Novel insights into the coupling mechanisms underlying carbon nitrogen sulfur cycling at an estuarine scale

As hot spots of biogeochemical cycling, yet the coupling mechanism between biogeochemical processes remains poorly understood in estuarine ecosystems. Here, we investigated the microbial-mediated carbon (C), nitrogen (N), and sulfur (S) cycling genes/ pathways and their potential coupling mechanisms in the sediments of a subtropical estuary through metagenomic sequencing technology.

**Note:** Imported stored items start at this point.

Lemma installs_crash store tables : forall d d', Forall (fun pt => path_ok store (fst pt)) tables -> dict_ok tables ->
  crashed (flat_map install_at tables) d d' ->
  d_txn d' = d_txn d /\ forall q, visible d' q = visible d q \/ exists t, dget q tables = Some t /\ visible d' q = Some (TextFile t).
Proof.
  induction tables as [|[p t] tables IH]; intros d d' Hok Hd Hc.
  { inversion Hc; subst. by split; [|left]. }
  inversion_clear Hok as [|? ? Hp Hok']. apply NoDup_cons in Hd as [Hn Hd].
  cbn [flat_map] in Hc. apply crashed_app in Hc as [Hc|(d1 & E & Hc)].
  - destruct (install_crash _ _ _ _ _ Hp Hc) as [T V]. split; [done|]. intros q. destruct (V q) as [?|[-> ?]]; [by left|].
    right. exists t. cbn. by rewrite decide_True.
  - destruct (install_run store p t d Hp) as (d1' & E' & T1 & V1). rewrite E in E'. injection E' as <-.
    destruct (IH _ _ Hok' Hd Hc) as [T2 V2]. split; [congruence|]. intros q. cbn [dget].
    destruct (V2 q) as [Hv|(t' & Hg & Hv)].
    + rewrite Hv, V1. case_decide; [right; by exists t | by left].
    + right. case_decide as Eq; [|by exists t']. subst q. apply dget_None_keys in Hn. cbn [fst] in Hn. congruence.
Qed.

Results revealed that the metabolic potential for anaerobic and aerobic carbon fixation was higher in the wet season, while nitrate reduction + nitrite oxidation exhibited lower levels. Notably, assimilatory sulfate reduction surpassed sulfur mineralization in the dry season, with the reverse observed in the wet season. And it manifested that OM, T and N-NH4+ were driving factors for microbiomes related to C, N, S cycling. The coupling between nitrate reduction with S oxidation was identified, offering potential applications for mitigating nitrogen pollution and greenhouse gas emissions in the PRE. Furthermore, the cooperative interactions between carbon decomposition and N cycling processes {nitrate reduction (driven by Herbaspirillum) and denitrification (Sphingomonas)} were evident, with the coupling between denitrification, sulfur oxidation, and carbon fixation (Sulfuricauli) observed in the dry and/ or wet seasons. Remarkably, denitrification and S oxidation were tightly coupled by S-driven denitrifiers (Sulfuricaulis) in the dry season. Our study presents novel evidence for the coupling of biogeochemical processes within estuarine ecosystems.